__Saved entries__
--- START ---

(* ===== verification/Desc.v ===== *)
(** * Desc: hardware descriptors and descriptor chains

    The functions of [libxdma.c] that fill one descriptor or link an array of
    them, and what the hardware sees: a chain of descriptors followed through
    their [next] addresses. *)

From S2P Require Import Prelude Hw State.

Definition DESC_SIZE := 32. (* sizeof(struct xdma_desc) *)
Definition RESULT_SIZE := 32. (* sizeof(struct xdma_result) *)

(** ** Operations on one descriptor *)

Definition xdma_get_next_adj (remaining next_lo : Z) : Z :=
  if remaining <=? 1 then 0
  else
    let next_index :=
      Z.shiftr (Z.land next_lo (XDMA_PAGE_SIZE - 1)) 5 `mod` XDMA_MAX_ADJ_BLOCK_SIZE in
    Z.min (XDMA_MAX_ADJ_BLOCK_SIZE - next_index - 1) (remaining - 1).

(** [second] tells whether a second descriptor is given. *)
Definition xdma_desc_link (first : xdma_desc) (second : bool) (second_bus : Z) : xdma_desc :=
  let control_ := Z.land (control first) 0x00FFC0ff in
  let first :=
    if second
    then set_next_hi (u32 (PCI_DMA_H second_bus)) (set_next_lo (PCI_DMA_L second_bus) first)
    else set_next_hi 0 (set_next_lo 0 first) in
  set_control (Z.lor control_ DESC_MAGIC) first.

Definition xdma_desc_adjacent (next_adjacent : Z) (desc : xdma_desc) : xdma_desc :=
  let control_ := Z.land (control desc) 0x0000f0ff in
  set_control (u32 (Z.lor control_ (Z.lor 0xAD4B0000 (Z.shiftl next_adjacent 8)))) desc.

Definition xdma_desc_control_set (first : xdma_desc) (control_field : Z) : Z * xdma_desc :=
  let control_ := Z.land (control first) (Z.lnot LS_BYTE_MASK) in
  if has_bits control_field (Z.lnot LS_BYTE_MASK) then (- EINVAL, first)
  else (0, set_control (Z.lor control_ control_field) first).

Definition xdma_desc_set (rc_bus_addr ep_addr len : Z) (dir : dma_dir) (desc : xdma_desc)
  : xdma_desc :=
  let desc := set_bytes (u32 len) desc in
  match dir with
  | DMA_TO_DEVICE =>
      set_dst_addr_hi (PCI_DMA_H ep_addr) (set_dst_addr_lo (PCI_DMA_L ep_addr)
        (set_src_addr_hi (PCI_DMA_H rc_bus_addr) (set_src_addr_lo (PCI_DMA_L rc_bus_addr) desc)))
  | DMA_FROM_DEVICE =>
      set_dst_addr_hi (PCI_DMA_H rc_bus_addr) (set_dst_addr_lo (PCI_DMA_L rc_bus_addr)
        (set_src_addr_hi (PCI_DMA_H ep_addr) (set_src_addr_lo (PCI_DMA_L ep_addr) desc)))
  end.

(** ** Operations on the descriptor ring *)

(** The two bodies of [transfer_desc_init]: a linked and a last descriptor. *)
Definition desc_chain (next_bus : Z) (d : xdma_desc) : xdma_desc :=
  set_control DESC_MAGIC (set_bytes 0
    (set_next_hi (PCI_DMA_H next_bus) (set_next_lo (PCI_DMA_L next_bus) d))).
Definition desc_end (d : xdma_desc) : xdma_desc :=
  set_control DESC_MAGIC (set_bytes 0 (set_next_hi 0 (set_next_lo 0 d))).

Definition transfer_desc_init (t count : Z) : M est Z :=
  let* x := get_xfer t in
  forM (zrange (count - 1)) (fun i =>
    upd_desc (x_desc_virt x + i) (desc_chain (u64 (x_desc_bus x + DESC_SIZE * (i + 1))))) >>;
  upd_desc (x_desc_virt x + Z.max 0 (count - 1)) desc_end >>;
  ret 0.

(** [memset] of [count] descriptors. *)
Definition zero_desc : xdma_desc := mk_desc 0 0 0 0 0 0 0 0.
Definition xdma_desc_done (desc_virt count : Z) : M est unit :=
  forM (zrange count) (fun i => upd_desc (desc_virt + i) (fun _ => zero_desc)).

(** ** What the hardware decodes *)

Definition desc_next (d : xdma_desc) : Z := next_lo d + next_hi d * 2 ^ 32.
Definition desc_src (d : xdma_desc) : Z := src_addr_lo d + src_addr_hi d * 2 ^ 32.
Definition desc_dst (d : xdma_desc) : Z := dst_addr_lo d + dst_addr_hi d * 2 ^ 32.
Definition desc_adj (d : xdma_desc) : Z := Z.land (Z.shiftr (control d) 8) 0x3F.
Definition desc_flags (d : xdma_desc) : Z := Z.land (control d) LS_BYTE_MASK.

(** The chain the DMA engine follows from a bus address: it fetches a
    descriptor of the ring, and stops after one whose STOPPED bit is set. *)
Fixpoint hw_walk (fuel : nat) (ring : list xdma_desc) (ring_bus addr : Z)
  : option (list xdma_desc) :=
  match fuel with
  | O => None
  | S fuel =>
      if (addr - ring_bus) `mod` DESC_SIZE =? 0 then
        match zlookup ring ((addr - ring_bus) `div` DESC_SIZE) with
        | Some d =>
            if has_bits (control d) XDMA_DESC_STOPPED then Some [d]
            else cons d <$> hw_walk fuel ring ring_bus (desc_next d)
        | None => None
        end
      else None
  end.

(** [n] descriptors from slot [i] on, each of which names the next slot, and
    only the last of which has the stop bit. *)
Record linked (ring : list xdma_desc) (bus i n : Z) (d : Z -> xdma_desc) : Prop := {
  lk_slot j : 0 <= j < n -> zlookup ring (i + j) = Some (d j);
  lk_next j : 0 <= j < n - 1 -> desc_next (d j) = bus + DESC_SIZE * (i + (j + 1));
  lk_stop j : 0 <= j < n -> has_bits (control (d j)) XDMA_DESC_STOPPED = (j =? n - 1)
}.

Lemma hw_walk_from ring bus i n d k :
  linked ring bus i n d -> 1 <= Z.of_nat k <= n ->
  hw_walk k ring bus (bus + DESC_SIZE * (i + (n - Z.of_nat k))) =
  Some (map d (seqZ (n - Z.of_nat k) (Z.of_nat k))).
Proof.
  intros Hl. induction k as [|k IH]; intros Hk; [lia|].
  cbn [hw_walk]. set (j := n - Z.of_nat (S k)) in *.
  replace (bus + DESC_SIZE * (i + j) - bus) with ((i + j) * DESC_SIZE) by lia.
  rewrite Z.mod_mul, Z.div_mul by done. cbn [Z.eqb].
  rewrite (lk_slot _ _ _ _ _ Hl), (lk_stop _ _ _ _ _ Hl) by lia.
  rewrite seqZ_cons by lia. cbn [map]. destruct (Z.eqb_spec j (n - 1)) as [Hlast|Hlast].
  - replace (Z.pred (Z.of_nat (S k))) with 0 by lia. reflexivity.
  - rewrite (lk_next _ _ _ _ _ Hl) by lia.
    replace (j + 1) with (n - Z.of_nat k) by lia.
    replace (Z.succ j) with (n - Z.of_nat k) by lia.
    replace (Z.pred (Z.of_nat (S k))) with (Z.of_nat k) by lia.
    rewrite IH by lia. reflexivity.
Qed.

(** The hardware, started at the first of them, visits them in order. *)
Lemma hw_walk_linked ring bus i n d :
  linked ring bus i n d -> 1 <= n ->
  hw_walk (Z.to_nat n) ring bus (bus + DESC_SIZE * i) = Some (map d (zrange n)).
Proof.
  intros Hl Hn. pose proof (hw_walk_from ring bus i n d (Z.to_nat n) Hl) as Hw.
  rewrite Z2Nat.id, Z.sub_diag, Z.add_0_r in Hw by lia. apply Hw. lia.
Qed.

(** ** Loops over a range of the ring

    [upd_range base n g ring]: descriptor [base + j] becomes [g j] of itself,
    for [0 <= j < n]. *)

Definition upd_range (base n : Z) (g : Z -> xdma_desc -> xdma_desc) (ring : list xdma_desc)
  : list xdma_desc :=
  imap (fun k d => let j := Z.of_nat k - base in
                   if (0 <=? j) && (j <? n) then g j d else d) ring.

Lemma upd_range_length base n g ring : length (upd_range base n g ring) = length ring.
Proof. apply length_imap. Qed.

Lemma upd_range_lookup base n g ring k :
  0 <= k ->
  zlookup (upd_range base n g ring) k =
  (if (0 <=? k - base) && (k - base <? n) then g (k - base) else id) <$> zlookup ring k.
Proof.
  intros Hk. unfold zlookup, upd_range. destruct (Z.ltb_spec k 0); [lia|].
  rewrite list_lookup_imap, Z2Nat.id by lia. destruct (ring !! Z.to_nat k); [|done].
  cbn. by destruct (_ && _).
Qed.

Lemma zlookup_ext {A} (l1 l2 : list A) :
  (forall k, 0 <= k -> zlookup l1 k = zlookup l2 k) -> l1 = l2.
Proof.
  intros H. apply list_eq. intros i. specialize (H (Z.of_nat i) ltac:(lia)).
  unfold zlookup in H. destruct (Z.ltb_spec (Z.of_nat i) 0); [lia|].
  by rewrite Nat2Z.id in H.
Qed.

Lemma zlookup_insert {A} (l : list A) i k (x : A) :
  0 <= i < Z.of_nat (length l) -> 0 <= k ->
  zlookup (<[Z.to_nat i := x]> l) k = if decide (k = i) then Some x else zlookup l k.
Proof.
  intros Hi Hk. unfold zlookup. destruct (Z.ltb_spec k 0); [lia|]. case_decide; subst.
  - by rewrite list_lookup_insert_eq by lia.
  - by rewrite list_lookup_insert_ne by lia.
Qed.

Lemma upd_range_0 base g ring : upd_range base 0 g ring = ring.
Proof.
  apply zlookup_ext. intros k Hk. rewrite upd_range_lookup by done.
  destruct (_ && _) eqn:E; [lia|]. by destruct (zlookup ring k).
Qed.

Lemma upd_range_S base n g ring d :
  0 <= base -> 0 <= n -> zlookup (upd_range base n g ring) (base + n) = Some d ->
  <[Z.to_nat (base + n) := g n d]> (upd_range base n g ring) = upd_range base (n + 1) g ring.
Proof.
  intros Hb Hn Hd. apply zlookup_ext. intros k Hk.
  assert (Hlt : 0 <= base + n < Z.of_nat (length (upd_range base n g ring)))
    by (apply zlookup_is_Some; eauto).
  rewrite zlookup_insert by done. rewrite upd_range_lookup in Hd by lia.
  rewrite !upd_range_lookup by done. case_decide as Hkn.
  - subst k. replace (base + n - base) with n in * by lia.
    destruct (zlookup ring (base + n)) as [d0|]; [|done].
    destruct (_ && (n <? n)) eqn:E; [lia|]. destruct (_ && (n <? n + 1)) eqn:E'; [|lia].
    cbn in *. congruence.
  - destruct (_ && (k - base <? n)) eqn:E, (_ && (k - base <? n + 1)) eqn:E'; try done; lia.
Qed.

(** A loop that updates the descriptors [base + i] and nothing else. *)
Definition set_ring (ring : list xdma_desc) (s : est) : est :=
  set_s_eng (set_e_desc (Some ring) (s_eng s)) s.

Lemma set_ring_id s ring : e_desc (s_eng s) = Some ring -> set_ring ring s = s.
Proof.
  intros Hr. destruct s as [xd e xf sg rq cb lg]. destruct e. cbn in Hr. subst. reflexivity.
Qed.

Lemma set_ring_twice r1 r2 s : set_ring r1 (set_ring r2 s) = set_ring r1 s.
Proof. reflexivity. Qed.

Lemma wp_forM_ring base n g ring (s : est) :
  e_desc (s_eng s) = Some ring ->
  0 <= base -> 0 <= n -> base + n <= Z.of_nat (length ring) ->
  wp (forM (zrange n) (fun i => upd_desc (base + i) (g i)))
     (fun _ s' => s' = set_ring (upd_range base n g ring) s) s.
Proof.
  intros Hr Hb Hn Hlen.
  eapply wp_mono.
  - apply (wp_forM_zrange n _ (fun i s' => s' = set_ring (upd_range base i g ring) s)).
    + by rewrite upd_range_0, set_ring_id.
    + intros i s' Hi ->. eapply (wp_upd_desc _ _ (upd_range base i g ring)); [done| |].
      * rewrite upd_range_length. lia.
      * intros d Hd. fold (set_ring (<[Z.to_nat (base + i):=g i d]> (upd_range base i g ring))
          (set_ring (upd_range base i g ring) s)).
        by rewrite set_ring_twice, upd_range_S by (done || lia).
  - cbn beta. intros _ s' ->. by rewrite Z.max_r by lia.
Qed.

Lemma wp_upd_desc_range base g ring (s : est) :
  e_desc (s_eng s) = Some ring -> 0 <= base < Z.of_nat (length ring) ->
  wp (upd_desc base g) (fun _ s' => s' = set_ring (upd_range base 1 (fun _ => g) ring) s) s.
Proof.
  intros Hr Hb. eapply wp_upd_desc; [done|done|]. intros d Hd.
  assert (Hu := upd_range_S base 0 (fun _ => g) ring d).
  rewrite upd_range_0, Z.add_0_r in Hu. change (0 + 1) with 1 in Hu. unfold set_ring. rewrite <-Hu; [done|lia|lia|done].
Qed.

(** ** Properties of the descriptor fields *)

Section adjacency.
(** The number of the descriptor at bus address [next_lo] in its block of 64. *)
Definition block_index (next_lo : Z) : Z := (next_lo `div` 32) `mod` 64.

Lemma next_index_block next_lo :
  Z.shiftr (Z.land next_lo (XDMA_PAGE_SIZE - 1)) 5 `mod` XDMA_MAX_ADJ_BLOCK_SIZE
  = block_index next_lo.
Proof.
  unfold block_index, XDMA_PAGE_SIZE, XDMA_MAX_ADJ_BLOCK_SIZE.
  change (0x1000 - 1) with (Z.ones 12). rewrite Z.land_ones, Z.shiftr_div_pow2 by lia.
  change (2 ^ 12) with (32 * 128). change (2 ^ 5) with 32. change 0x40 with 64.
  rewrite Z.rem_mul_r, (Z.mul_comm 32), Z.div_add by lia.
  rewrite (Z.div_small (next_lo `mod` 32)) by (apply Z.mod_pos_bound; lia).
  rewrite Z.add_0_l. change 128 with (64 * 2). rewrite Z.rem_mul_r by lia.
  rewrite (Z.mul_comm 64), Z.mod_add by lia. by rewrite Z.mod_mod.
Qed.

(** The bounds of the adjacent count: the block of descriptors that the
    hardware prefetches starting at [next_lo] stays inside the chain and
    inside an aligned block of 64 descriptors. *)
Lemma next_adj_bounds remaining next_lo :
  let adj := xdma_get_next_adj remaining next_lo in
  0 <= adj <= 63 /\
  (1 < remaining -> adj <= remaining - 1) /\
  block_index next_lo + adj <= 63.
Proof.
  cbv zeta. unfold xdma_get_next_adj. rewrite next_index_block.
  assert (0 <= block_index next_lo < 64) by (apply Z.mod_pos_bound; lia).
  unfold XDMA_MAX_ADJ_BLOCK_SIZE. destruct (Z.leb_spec remaining 1); lia.
Qed.
End adjacency.

(** The control word of a finished descriptor. *)
Definition ctrl_word (adj fl : Z) : Z := 0xAD4B0000 + adj * 256 + fl.

Definition ctrl_word_ok (adj fl : Z) : bool :=
  let d := mk_desc (Z.lor DESC_MAGIC fl) 0 0 0 0 0 0 0 in
  let d' := xdma_desc_adjacent adj d in
  (control d' =? ctrl_word adj fl) && (desc_adj d' =? adj) && (desc_flags d' =? fl) &&
  (Bool.eqb (has_bits (control d') XDMA_DESC_STOPPED) (has_bits fl XDMA_DESC_STOPPED)).

Lemma ctrl_word_all :
  forallb (fun adj => forallb (ctrl_word_ok adj) (zrange 256)) (zrange 64) = true.
Proof. vm_compute. reflexivity. Qed.

Lemma ctrl_word_spec adj fl :
  0 <= adj < 64 -> 0 <= fl < 256 -> ctrl_word_ok adj fl = true.
Proof.
  intros Ha Hf. pose proof ctrl_word_all as Hall. rewrite forallb_forall in Hall.
  specialize (Hall adj ltac:(apply list_elem_of_In, elem_of_zrange; lia)).
  rewrite forallb_forall in Hall.
  apply Hall. apply list_elem_of_In, elem_of_zrange. lia.
Qed.

(** The adjacent count, the flags and the magic of a descriptor that the driver
    has just initialised. *)
Lemma desc_adjacent_fields adj fl d :
  0 <= adj < 64 -> 0 <= fl < 256 -> control d = Z.lor DESC_MAGIC fl ->
  let d' := xdma_desc_adjacent adj d in
  control d' = ctrl_word adj fl /\ desc_adj d' = adj /\ desc_flags d' = fl /\
  has_bits (control d') XDMA_DESC_STOPPED = has_bits fl XDMA_DESC_STOPPED.
Proof.
  intros Ha Hf Hc. cbv zeta. pose proof (ctrl_word_spec adj fl Ha Hf) as Hok.
  unfold ctrl_word_ok, desc_adj, desc_flags, xdma_desc_adjacent in *.
  cbn [control set_control] in *. rewrite <-Hc in Hok.
  rewrite !andb_true_iff, !Z.eqb_eq, Bool.eqb_true_iff in Hok. tauto.
Qed.

Lemma desc_set_decode rc ep len dir d :
  let d' := xdma_desc_set rc ep len dir d in
  bytes d' = u32 len /\
  (desc_src d', desc_dst d') = (if is_h2c dir then (rc, ep) else (ep, rc)) /\
  control d' = control d /\ next_lo d' = next_lo d /\ next_hi d' = next_hi d.
Proof.
  unfold desc_src, desc_dst. destruct dir; cbn; rewrite !PCI_DMA_split; auto.
Qed.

--- END ---

__Task to carry out__
The first line of the entries above marks where to begin; repeat each line exactly through the one that contains "Definition xdma_desc_control_set (first", and include that line.

__Worked solution__
(* ===== verification/Desc.v ===== *)
(** * Desc: hardware descriptors and descriptor chains

    The functions of [libxdma.c] that fill one descriptor or link an array of
    them, and what the hardware sees: a chain of descriptors followed through
    their [next] addresses. *)

From S2P Require Import Prelude Hw State.

Definition DESC_SIZE := 32. (* sizeof(struct xdma_desc) *)
Definition RESULT_SIZE := 32. (* sizeof(struct xdma_result) *)

(** ** Operations on one descriptor *)

Definition xdma_get_next_adj (remaining next_lo : Z) : Z :=
  if remaining <=? 1 then 0
  else
    let next_index :=
      Z.shiftr (Z.land next_lo (XDMA_PAGE_SIZE - 1)) 5 `mod` XDMA_MAX_ADJ_BLOCK_SIZE in
    Z.min (XDMA_MAX_ADJ_BLOCK_SIZE - next_index - 1) (remaining - 1).

(** [second] tells whether a second descriptor is given. *)
Definition xdma_desc_link (first : xdma_desc) (second : bool) (second_bus : Z) : xdma_desc :=
  let control_ := Z.land (control first) 0x00FFC0ff in
  let first :=
    if second
    then set_next_hi (u32 (PCI_DMA_H second_bus)) (set_next_lo (PCI_DMA_L second_bus) first)
    else set_next_hi 0 (set_next_lo 0 first) in
  set_control (Z.lor control_ DESC_MAGIC) first.

Definition xdma_desc_adjacent (next_adjacent : Z) (desc : xdma_desc) : xdma_desc :=
  let control_ := Z.land (control desc) 0x0000f0ff in
  set_control (u32 (Z.lor control_ (Z.lor 0xAD4B0000 (Z.shiftl next_adjacent 8)))) desc.

Definition xdma_desc_control_set (first : xdma_desc) (control_field : Z) : Z * xdma_desc :=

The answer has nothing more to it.